Television presenter, author and journalist
Jessica Rowe is one of Australia's best-known television presenters. She began her career in 1993 and has held various positions at all three commercial television networks including a decade as co- anchor of Network Ten's First at Five News. She also co-hosted the Today Show and was part of the Seven Network's news-reading team and Sunrise and Weekend Sunrise programs.
In 2007 Jessica briefly swapped her news-presenting role for dancing shoes, when she appeared on Season 9 of Seven's Dancing with the Stars.
Since November 2013 Jessica has co-hosted Studio10 on Network Ten each weekday morning with Sarah Harris, Joe Hildebrand and Ita Buttrose.
On Australia Day 2015 Jessica Rowe was honoured with a Member of the Order of Australia for her long commitment to mental health advocacy and her 20-year career in broadcasting.
Jessica is passionate about news and current affairs as well as her advocacy work for mental health organisations. Jessica was 10 when her mother Penelope was diagnosed with bipolar disorder and became her first contact with mental illness.

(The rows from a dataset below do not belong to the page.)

(* ================================================================== *)
(** ** C8: [externalIp] asks NAT-PMP, then UPnP, and never throws *)
(* ================================================================== *)

(** C8. On a live client [externalIp] returns a value and never throws.
    When there is a NAT-PMP client it is asked first; its address, when it
    gives one, is the result and UPnP is not asked. When there is no
    NAT-PMP client, or its attempt was rejected, timed out or gave no
    address, the UPnP client (when there is one) is asked next and its
    address is the result; when that fails too, or there is no UPnP client,
    the result is the empty string. *)
Theorem externalIp_falls_back (w : World) (s : NatAPI) :
  _destroyed s = false ->
  exists ip s' evs,
    externalIp w s = (Ok ip, s') /\ io_only s s' evs /\
    (present (_pmpClient s) = true ->
     head (calls evs) = Some PmpExternalIp) /\
    (present (_pmpClient s) = true ->
     truthy (ip_of (w (trace s) PmpExternalIp)) = true ->
     ip = ip_of (w (trace s) PmpExternalIp) /\ UpnpExternalIp ∉ calls evs) /\
    (present (_pmpClient s) = false \/
     truthy (ip_of (w (trace s) PmpExternalIp)) = false ->
     if present (_upnpClient s) then
       exists ev, last evs = Some ev /\ ev_call ev = UpnpExternalIp /\
                  ip = ip_of (ev_outcome ev)
     else ip = JStr "").
Proof.
  intros Hd. unfold externalIp, _pmpIp, _upnpIp. run_monad. rewrite Hd. cbn.
  destruct (_pmpClient s) as [gw|] eqn:Hpmp, (_upnpClient s) as [fb|] eqn:Hupnp; cbn;
    repeat (match goal with
            | |- context [_destroyed s] => rewrite Hd
            | |- context [_pmpClient s] => rewrite Hpmp
            | |- context [_upnpClient s] => rewrite Hupnp
            | |- context [w ?t ?c] =>
                let H := fresh "Hw" in
                let v := fresh "v" in
                destruct (w t c) as [v| |] eqn:H
            | |- context [truthy ?v] =>
                is_var v; let H := fresh "Hv" in destruct (truthy v) eqn:H
            end; cbn);
    eexists _, _, _;
    (split; [reflexivity|]);
    (split; [solve_io_evar|]);
    cbn; rewrite ?Hv, ?Hv0; cbn;
    (split; [intros; first [reflexivity | discriminate]|]);
    (split; [intros; first [discriminate
                         | split; [reflexivity
                                  | apply not_elem_of_cons;
                                    split; [discriminate | apply not_elem_of_nil]]]|]);
    intros; first [eexists; repeat split; cbn; rewrite ?Hv, ?Hv0, ?Hv1; reflexivity
                  | reflexivity
                  | match goal with Hor : _ \/ _ |- _ => destruct Hor; discriminate end].
Qed.

Lemma externalIp_falls_back_witness :
  exists ip s' evs,
    externalIp pmp_silent both_clients = (Ok ip, s') /\
    io_only both_clients s' evs /\
    (present (_pmpClient both_clients) = true ->
     head (calls evs) = Some PmpExternalIp) /\
    (present (_pmpClient both_clients) = true ->
     truthy (ip_of (pmp_silent (trace both_clients) PmpExternalIp)) = true ->
     ip = ip_of (pmp_silent (trace both_clients) PmpExternalIp) /\
     UpnpExternalIp ∉ calls evs) /\
    (present (_pmpClient both_clients) = false \/
     truthy (ip_of (pmp_silent (trace both_clients) PmpExternalIp)) = false ->
     if present (_upnpClient both_clients) then
       exists ev, last evs = Some ev /\ ev_call ev = UpnpExternalIp /\
                  ip = ip_of (ev_outcome ev)
     else ip = JStr "").
Proof.
  apply (externalIp_falls_back pmp_silent both_clients). reflexivity.
Defined.

(** The NAT-PMP query times out, the client is closed, UPnP answers. *)
Example externalIp_after_timeout :
  fst (externalIp pmp_silent both_clients) = Ok (JStr "203.0.113.7") /\
  calls (trace (snd (externalIp pmp_silent both_clients)))
    = [PmpExternalIp; PmpClose; UpnpExternalIp].
Proof. split; reflexivity. Qed.

(** Nothing answers: the empty string, not an exception. *)
Example externalIp_nothing_answers :
  fst (externalIp all_reject both_clients) = Ok (JStr "").
Proof. reflexivity. Qed.

(* ================================================================== *)
(** ** C5: what validation rejects *)
(* ================================================================== *)

Lemma _validateInput_rejects a b s :
  caller_shape a = false \/ protocol_rejected (requested_protocol a) = true ->
  exists e, validation_error e /\ _validateInput a b s = (Throw e, s).
Proof.
  unfold validation_error. intros [H|H].
  - destruct a as [[| | | | |]|]; try discriminate; cbn; eauto 6.
  - destruct a as [v|o]; [destruct v; discriminate|]. cbn in *.
    exists (Error "protocol is invalid"). split; [auto|].
    now apply fill_defaults_throw.
Qed.

Lemma _validateInput_accepts a b s :
  caller_shape a = true -> protocol_rejected (requested_protocol a) = false ->
  exists opts,
    _validateInput a b s = (Ok opts, s) /\
    (publicPort opts, privatePort opts) = requested_ports a b /\
    protocol opts = js_or (requested_protocol a) JNull.
Proof.
  intros Hs Hp. destruct a as [[| | | | |]|o]; try discriminate;
    cbn [_validateInput requested_protocol requested_ports is_number] in *.
  - destruct b as [[| | | | |]|]; cbn [is_number];
      rewrite fill_defaults_ok by reflexivity; eexists; repeat split.
  - destruct b as [[| | | | |]|]; cbn [is_number];
      rewrite fill_defaults_ok by reflexivity; eexists; repeat split.
  - rewrite fill_defaults_ok by assumption. eexists; repeat split.
Qed.
(** X15: the group of the descriptor [extractGVKs] makes is the text of
    the descriptor's name after its first dot: the group of
    <plural>.<group>, dots of the group included, and no group for a name
    without a dot. *)
Theorem gvkOf_group crd :
  (∀ plural group,
     schema.cutDot plural = None →
     olmv1alpha1.Name crd = String.append plural (String "."%char group) →
     schema.Group (gvkOf crd) = group)
  ∧ (schema.cutDot (olmv1alpha1.Name crd) = None →
     schema.Group (gvkOf crd) = "")
  ∧ ∀ gvks, gvkFn crd gvks = gvks ++ [gvkOf crd].
Proof.
  split; [|split].
  - intros plural group Hplural Hname.
    unfold gvkOf, schema.ParseResourceArg, schema.ParseGroupResource. simpl.
    by rewrite Hname, (cutDot_append plural group Hplural).
  - intros Hname.
    unfold gvkOf, schema.ParseResourceArg, schema.ParseGroupResource. simpl.
    by rewrite Hname.
  - intros gvks. unfold gvkFn, gvkOf.
    by destruct (schema.ParseResourceArg _).
Qed.

End further_olm.

(** ** Runs on the sample implementation *)

#[local] Existing Instance sample.asciiStrings.
#[local] Existing Instance sample.converter.

(** binder_test.go, [TestBinderGetListGVK]. *)
Example TestBinderGetListGVK :
  schema.Kind <$> getListGVK (sample.binder "service-binding-request" "Deployment")
  = Ok "DeploymentList".
Proof. reflexivity. Qed.
(** C10: an incoming record whose identifier is absent or empty leaves
    the accumulator as it is, so that a batch merges as the batch without
    these records does; an empty value in a periods, vulnerability or
    supersedes array adds nothing, so that a batch merges as the batch
    without its empty values does. The merger is a total function: no
    batch makes it fail. *)
Theorem merge_kb_entries_skips existing incoming :
  (∀ entry, entry_KB entry = None ∨ entry_KB entry = Some "" →
            merge_kb_entry existing entry = existing)
  ∧ merge_kb_entries existing incoming
    = merge_kb_entries existing
        (filter (λ entry, entry_KB entry ≠ None ∧ entry_KB entry ≠ Some "")
                incoming)
  ∧ (∀ target, append_new target "" = target)
  ∧ merge_kb_entries existing incoming
    = merge_kb_entries existing (map drop_empty_values incoming).
Proof.
  split_and!.
  - intros entry H. by apply merge_kb_entry_skip, entry_id_None.
  - revert existing. induction incoming as [|entry rest IH]; intros existing;
      [done|].
    rewrite filter_cons. destruct (decide _) as [Hk|Hk].
    + simpl. apply IH.
    + simpl. rewrite merge_kb_entry_skip; [apply IH|].
      apply entry_id_None.
      destruct (entry_KB entry) as [k|]; [|by left].
      right. f_equal. destruct (decide (k = "")) as [->|]; [done|].
      destruct Hk. split; congruence.
  - done.
  - revert existing. induction incoming as [|entry rest IH]; intros existing;
      [done|].
    simpl. rewrite merge_kb_entry_drop_empty. apply IH.
Qed.

Lemma merge_kb_entries_skips_witness :
  merge_kb_entry
    {[ "X" := {| KB := "X"; Months := ["2024-Jan"]; Cves := ["V1"];
                 Supersedes := []; UpdateType := None |} ]}
    {| entry_KB := Some ""; entry_Months := Some ["2024-Mar"];
       entry_Cves := None; entry_Supersedes := Some ["Z"] |}
  = {[ "X" := {| KB := "X"; Months := ["2024-Jan"]; Cves := ["V1"];
                 Supersedes := []; UpdateType := None |} ]}.
Proof.
  apply (proj1 (merge_kb_entries_skips
                  {[ "X" := {| KB := "X"; Months := ["2024-Jan"]; Cves := ["V1"];
                               Supersedes := []; UpdateType := None |} ]} [])).
  right. reflexivity.
Defined.

End MergeProofs.

(** ** The supersedence resolver *)

Module SupersedenceProofs.
Import Scanner SupersedenceRules Py PyProofs.

(** *** The map of the relation *)

Lemma add_supersedes_lookup m entry k x :
  x ∈ default ∅ (add_supersedes m entry !! k)
  ↔ x ∈ default ∅ (m !! k) ∨ (KB entry = k ∧ x ∈ Supersedes entry).
Proof.
  unfold add_supersedes. revert m.
  induction (Supersedes entry) as [|old olds IH]; intros m; simpl.
  - rewrite elem_of_nil. naive_solver.
  - rewrite IH, elem_of_cons.
    destruct (decide (KB entry = k)) as [->|Hne].
    + rewrite lookup_insert_eq. simpl. set_solver.
    + rewrite lookup_insert_ne by done. naive_solver.
Qed.

Lemma foldl_add_supersedes_lookup kb_entries m k x :
  x ∈ default ∅ (foldl add_supersedes m kb_entries !! k)
  ↔ x ∈ default ∅ (m !! k) ∨ supersedes kb_entries k x.
Proof.
  unfold supersedes. revert m.
  induction kb_entries as [|e l IH]; intros m; simpl.
  - setoid_rewrite elem_of_nil. naive_solver.
  - rewrite IH, add_supersedes_lookup. setoid_rewrite elem_of_cons. naive_solver.
Qed.

Lemma build_supersedes_map_lookup kb_entries k x :
  x ∈ default ∅ (build_supersedes_map kb_entries !! k) ↔ supersedes kb_entries k x.
Proof.
  unfold build_supersedes_map. rewrite foldl_add_supersedes_lookup.
  rewrite lookup_empty. simpl. set_solver.
Qed.

Lemma elem_of_superseded_ids (m : gmap string (gset string)) x :
  x ∈ superseded_ids m ↔ ∃ k olds, m !! k = Some olds ∧ x ∈ olds.
Proof.
  unfold superseded_ids.
  apply (map_fold_weak_ind
           (λ (acc : gset string) (m : gmap string (gset string)),
              x ∈ acc ↔ ∃ k olds, m !! k = Some olds ∧ x ∈ olds)).
  - setoid_rewrite lookup_empty. set_solver.
  - intros k olds m' acc Hfresh IH. rewrite elem_of_union, IH. split.
    + intros [Hx|(k' & olds' & Hk' & Hx)].
      * exists k, olds. by rewrite lookup_insert_eq.
      * exists k', olds'. rewrite lookup_insert_ne by congruence. done.
    + intros (k' & olds' & Hk' & Hx).
      destruct (decide (k = k')) as [->|Hne].
      * rewrite lookup_insert_eq in Hk'. left. congruence.
      * rewrite lookup_insert_ne in Hk' by done. right. eauto.
Qed.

Jessica is patron of the Mental Health Council of Australia, Ambassador for beyondblue and patron of its work on postnatal depression. Jessica is on the board of the George Gregan Foundation and is a member of the IVF Australia Ethics Committee. She has also worked with Lifeline and SANE Australia and is also a patron of Kookaburra Kids, which supports children who are primary carers for a parent.
Jessica has co-authored a book with her mother, Penelope Rowe, called The Best of Times, The Worst of Times, an account of their family's experience of living with Penelope's bi-polar disorder. Her latest book Love. Wisdom. Motherhood. is a book of conversations with inspiring women about what it means to be a mother.
Jessica was very well received by the audience of some 400 rural and regional women. She address the audience with honesty and compassion and a real understanding of their many faceted roles as women in current times. Her humour and warm heartedness enhanced her address and left women with the feeling of being uplifted and appreciated.